The video shows an example of coffee cupping in a local roaster. The procedure is similar but far more stringent in the competition.
Preparation of the ground coffee
The preparation procedure for cupping is strict and includes such things as:
- All roasted coffee is rested for a minimum of 8 hours.
- Roasted coffee is ground immediately prior to cupping and not more than 15 minutes before infusion with water.
- The whole roasted beans are weighed to the ratio of 8.25 grams per 150 ml of water.
- The grind size is coarser than that used for paper filter drip brewing.
- Three to five (3-5) cups of each competitor’s ground coffee beans are prepared.
- The water used for cupping is clean and free of odors but can not be distilled or softened.
- Total Dissolved Solids (TDS) should be about 125-175 ppm but not less than 50ppm or more than 200ppm
- The water poured into the ground coffee should be fresh and at a temperature of about 200°F (93°C)
The coffee grounds are left for four minutes for the extraction to occur before the evaluation by the judges. A crust forms over the coffee during this time and is later broken to test for aroma and flavor. The judges also evaluate the dry fragrance of the ground coffee beans.
As you may expect the evaluation of the competitor’s roasted coffee beans is also quite strict and exhaustive. The judges may not touch the cups at any time and use spoons to taste the coffee.

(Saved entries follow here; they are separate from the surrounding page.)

(** X3.  One record whose id [int()] cannot read blocks every write to
    its file: whatever the record and the id asked for, [criar_entidade],
    [atualizar_entidade] and [deletar_entidade] raise and leave the disk as
    it was. *)
Theorem id_ilegivel_bloqueia {T} `{!Modelo T} ent (x : T) i d :
  ¬ ids_ok (arquivo ent d) →
  (∃ e, criar_entidade ent x d = (Erro e, d))
  ∧ (∃ e, atualizar_entidade ent i x d = (Erro e, d))
  ∧ (∃ e, deletar_entidade ent i d = (Erro e, d)).
Proof.
  intros Hn. split; [|split].
  - by apply criar_entidade_ilegivel.
  - by apply atualizar_entidade_ilegivel.
  - by apply deletar_entidade_ilegivel.
Qed.

Lemma id_ilegivel_bloqueia_witness :
  (∃ e, criar_entidade jogos tetris d_id_ilegivel = (Erro e, d_id_ilegivel))
  ∧ (∃ e, atualizar_entidade jogos 1 tetris d_id_ilegivel = (Erro e, d_id_ilegivel))
  ∧ (∃ e, deletar_entidade jogos 1 d_id_ilegivel = (Erro e, d_id_ilegivel)).
Proof. apply (id_ilegivel_bloqueia jogos tetris 1 d_id_ilegivel). decidir. Defined.

(** The listing of the same file still answers, without the record. *)
Example listar_id_ilegivel :
  carregar_jogos amb0 d_id_ilegivel = (Ok [zelda true], d_id_ilegivel).
Proof. vm_compute; reflexivity. Qed.

Lemma preserva_ret {A} ent (a : A) : preserva ent (ret a).
Proof. done. Qed.
Lemma preserva_mret {A} ent (a : A) : preserva ent (mret a).
Proof. done. Qed.
Lemma preserva_raise {A} ent e : preserva ent (raise (A := A) e).
Proof. done. Qed.
Lemma preserva_lift {A} ent (r : resultado A) : preserva ent (lift r).
Proof. done. Qed.
Lemma preserva_ler_csv ent ent' : preserva ent (ler_csv ent').
Proof. done. Qed.
Lemma preserva_bind {A B} ent (m : M A) (k : A → M B) :
  preserva ent m → (∀ a, preserva ent (k a)) → preserva ent (m ≫= k).
Proof.
  intros Hm Hk d. unfold mbind, M_bind, bind. specialize (Hm d).
  destruct (m d) as [[a|e] d1]; simpl in *; [|done]. by rewrite Hk.
Qed.
Lemma preserva_escrever_csv ent ent' dados campos :
  ent' ≠ ent → preserva ent (escrever_csv ent' dados campos).
Proof.
  intros Hne d. unfold escrever_csv. destruct (writerows campos dados) as [ls e].
  simpl. by apply arquivo_gravar_ne.
Qed.

Ltac preservar :=
  repeat first
    [ apply preserva_ret | apply preserva_mret | apply preserva_raise | apply preserva_lift
    | apply preserva_ler_csv
    | apply preserva_escrever_csv; done
    | apply preserva_bind; [|intros ?]
    | match goal with |- preserva _ (if ?b then _ else _) => destruct b end
    | match goal with |- preserva _ (match ?x with _ => _ end) => destruct x end ].

Lemma preserva_criar_entidade {T} `{!Modelo T} ent ent' (x : T) :
  ent' ≠ ent → preserva ent (criar_entidade ent' x).
Proof. intros. unfold criar_entidade. preservar. Qed.

Lemma preserva_atualizar_entidade {T} `{!Modelo T} ent ent' i (x : T) :
  ent' ≠ ent → preserva ent (atualizar_entidade ent' i x).
Proof. intros. unfold atualizar_entidade. preservar. Qed.

Lemma preserva_deletar_entidade ent ent' i :
  ent' ≠ ent → preserva ent (deletar_entidade ent' i).
Proof. intros. unfold deletar_entidade, _validar_id_existente. preservar. Qed.

Lemma preserva_carregar_entidades amb {T} `{!Modelo T} ent ent' :
  preserva ent (carregar_entidades amb (T := T) ent').
Proof. unfold carregar_entidades. preservar. Qed.

(** X4.  The generic operations write the file of their own entity
    only: creating, updating or deleting a record of one entity leaves the
    files of the other entities as they were, whatever the call answers.
    In particular deleting a game or a friend never removes the loans that
    refer to it. *)
Theorem entidade_escreve_so_o_seu_arquivo {T} `{!Modelo T} ent ent' (x : T) i d :
  ent' ≠ ent →
  arquivo ent' (criar_entidade ent x d).2 = arquivo ent' d
  ∧ arquivo ent' (atualizar_entidade ent i x d).2 = arquivo ent' d
  ∧ arquivo ent' (deletar_entidade ent i d).2 = arquivo ent' d.
Proof.
  intros Hne. split; [|split].
  - by apply preserva_criar_entidade.
  - by apply preserva_atualizar_entidade.
  - by apply preserva_deletar_entidade.
Qed.

Lemma entidade_escreve_so_o_seu_arquivo_witness :
  arq_emprestimos (criar_entidade jogos tetris d_emprestado).2 = [linha (emprestimo 1 1 7)]
  ∧ arq_emprestimos (atualizar_entidade jogos 1 tetris d_emprestado).2
    = [linha (emprestimo 1 1 7)]
  ∧ arq_emprestimos (deletar_entidade jogos 1 d_emprestado).2 = [linha (emprestimo 1 1 7)].
Proof.
  apply (entidade_escreve_so_o_seu_arquivo jogos emprestimos tetris 1 d_emprestado).
  done.
Defined.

The evaluation includes:
- Roast color
- The fragrance of the ground coffee beans
- The aroma of the steeped coffee grounds after the crust is broken
The judges take a sample of the coffee with a spoon and suck air at the same time to aspirate the coffee around the mouth, tongue, and upper palate. The flavor and aftertaste are rated as the coffee cools to about 160°F.
The acidity, body, sweetness, and balance are rated as the coffee cools to about 140°F. The judges continue to sample the coffee as the coffee cools but stop evaluation when the coffee is at about 70°F (21°C).

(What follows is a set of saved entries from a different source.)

(** * TalentFlow: the mock API, its object stores and the views that drive it

    A shallow embedding of the data layer of the TalentFlow application
    (class [MockAPI], the [JobsView], [KanbanBoard] and [CreateJobModal]
    handlers) together with the properties of its specification.

    Conventions of the model.
    - A JavaScript object used as a record is a finite map from field names
      to values; the spread [{...a, ...b}] is the union that prefers [b].
    - An IndexedDB object store is a list of (key, record) pairs kept in key
      order, which is the order [getAll] returns.
    - [Math.random()] and [Date.now()] are inputs: every operation takes the
      samples it draws.
    - Numbers are integers ([Z]) or rationals ([Q]) and strings are ASCII. *)

From Stdlib Require Import ZArith QArith Qround Lqa List Ascii String Lia.
From stdpp Require Import base gmap strings list fin_maps pretty.

Local Open Scope Z_scope.

(** ** JavaScript built-ins used by the program *)

Module Js.

Definition lower_ascii (c : ascii) : ascii :=
  let n := nat_of_ascii c in
  if ((65 <=? n)%nat && (n <=? 90)%nat)%bool then ascii_of_nat (n + 32) else c.

(** [String.prototype.toLowerCase] *)
Fixpoint toLowerCase (s : string) : string :=
  match s with
  | EmptyString => EmptyString
  | String c s' => String (lower_ascii c) (toLowerCase s')
  end.

(** [s.startsWith(t)] *)
Fixpoint startsWith (s t : string) {struct t} : bool :=
  match t, s with
  | EmptyString, _ => true
  | String _ _, EmptyString => false
  | String b t', String a s' => if Ascii.eqb a b then startsWith s' t' else false
  end.

(** [s.includes(t)]: [t] occurs in [s] at some position *)
Fixpoint includes (s t : string) : bool :=
  (startsWith s t ||
   match s with
   | EmptyString => false
   | String _ s' => includes s' t
   end)%bool.

(** White space removed by [trim]: tab, line feed, vertical tab, form feed,
    carriage return and space. *)
Definition is_space (c : ascii) : bool :=
  let n := nat_of_ascii c in
  (((9 <=? n)%nat && (n <=? 13)%nat) || (n =? 32)%nat)%bool.

Fixpoint trimStart (s : string) : string :=
  match s with
  | EmptyString => EmptyString
  | String c s' => if is_space c then trimStart s' else s
  end.

Fixpoint trimEnd (s : string) : string :=
  match s with
  | EmptyString => EmptyString
  | String c s' =>
      match trimEnd s' with
      | EmptyString => if is_space c then EmptyString else String c EmptyString
      | r => String c r
      end
  end.

(** [String.prototype.trim] *)
Definition trim (s : string) : string := trimEnd (trimStart s).

(** A relative index as [slice] and [splice] resolve it: a negative index
    counts from the end, and the result is clamped to [0, len]. *)
Definition relative_index (len i : Z) : Z :=
  if i <? 0 then Z.max (len + i) 0 else Z.min i len.

(** [l.slice(start, end)] *)
Definition slice {A} (l : list A) (start end_ : Z) : list A :=
  let len := Z.of_nat (length l) in
  let k := relative_index len start in
  let final := relative_index len end_ in
  take (Z.to_nat (final - k)) (drop (Z.to_nat k) l).

(** [l.findIndex(f)], -1 when no element satisfies [f] *)
Fixpoint findIndex {A} (f : A → bool) (l : list A) : Z :=
  match l with
  | [] => -1
  | x :: l' =>
      if f x then 0
      else let i := findIndex f l' in if i <? 0 then -1 else i + 1
  end.

(** [l.splice(start, 1)]: the removed elements and what is left of [l] *)
Definition splice_remove1 {A} (l : list A) (start : Z) : list A * list A :=
  let k := Z.to_nat (relative_index (Z.of_nat (length l)) start) in
  (take 1 (drop k l), take k l ++ drop (S k) l).

(** [l.splice(start, 0, x)]: [l] with [x] inserted *)
Definition splice_insert {A} (l : list A) (start : Z) (x : A) : list A :=
  let k := Z.to_nat (relative_index (Z.of_nat (length l)) start) in
  take k l ++ x :: drop k l.

(** [l[i]] for a number [i] *)
Definition at_index {A} (l : list A) (i : Z) : option A :=
  if i <? 0 then None else l !! Z.to_nat i.

(** [a < b] on numbers *)
Definition Qltb (a b : Q) : bool := negb (Qle_bool b a).

(** Conversion of a number to an integer by truncation, as the [Date]
    constructor does with a millisecond count. *)
Definition Qtrunc (q : Q) : Z :=
  if Qle_bool 0 q then Qfloor q else Qceiling q.

(** [Math.ceil(a / b)] for integers [a] and [b], [b] not zero *)
Definition ceil_div (a b : Z) : Z := - ((- a) / b).

(** [s.split(sep)] for a separator of one character *)
Fixpoint split (sep : ascii) (s : string) : list string :=
  match s with
  | EmptyString => [EmptyString]
  | String c s' =>
      match split sep s' with
      | w :: ws =>
          if Ascii.eqb c sep then EmptyString :: w :: ws
          else String c w :: ws
      | [] => []
      end
  end.

(** [l.join(sep)] for a list of strings *)
Fixpoint join (sep : string) (l : list string) : string :=
  match l with
  | [] => EmptyString
  | x :: l' =>
      match l' with
      | [] => x
      | _ :: _ => x +:+ sep +:+ join sep l'
      end
  end.

(** [l.filter(Boolean)] for a list of strings: the empty ones go *)
Definition filter_nonempty (l : list string) : list string :=
  List.filter (fun t => negb (String.eqb t EmptyString)) l.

The overall scores are totaled as follows:
Remember that the roasting plan and the cupping is assessed for both the single-origin and the blend coffee beans.
What makes a World Champion Coffee Roaster?
Well, obviously the person who has the highest score in the competition is the World Coffee Roasting Champion. This score is designed to reflect certain qualities of a champion coffee roaster. That is, the champion coffee roaster should be able to:
- Produce the best quality roast with the assigned coffee beans
- Evaluate green and roasted coffee beans
- Use roasting equipment effectively
- Deliver and assess the roast according to plan
Clearly, the competition is rigorous and thoroughly tests the mettle of any competitor.
How should we interpret the points?
As you saw there are three parts to the competition and all the champions had good scores. A low score relative to other competitors doesn’t mean that the coffee roaster was bad. It just means that on the day fortune, circumstance, skill, or fate smiled on another.
A champion can also succeed in one part of the competition and not at another. They could have had the perfect roast but were let down by their participation in the other parts of the competition.
We should also remember that all of the participants were National Champions in their own right and they earned their entry into the World Coffee Roasting Championships.
Finally, a professional coffee judge would have far more discriminating senses than a ‘normal’ person (me included). This doesn’t mean that you would like the same coffee! Coffee tasting is a subjective experience and if you like a coffee, even if a judge didn’t, then it is good for you – right?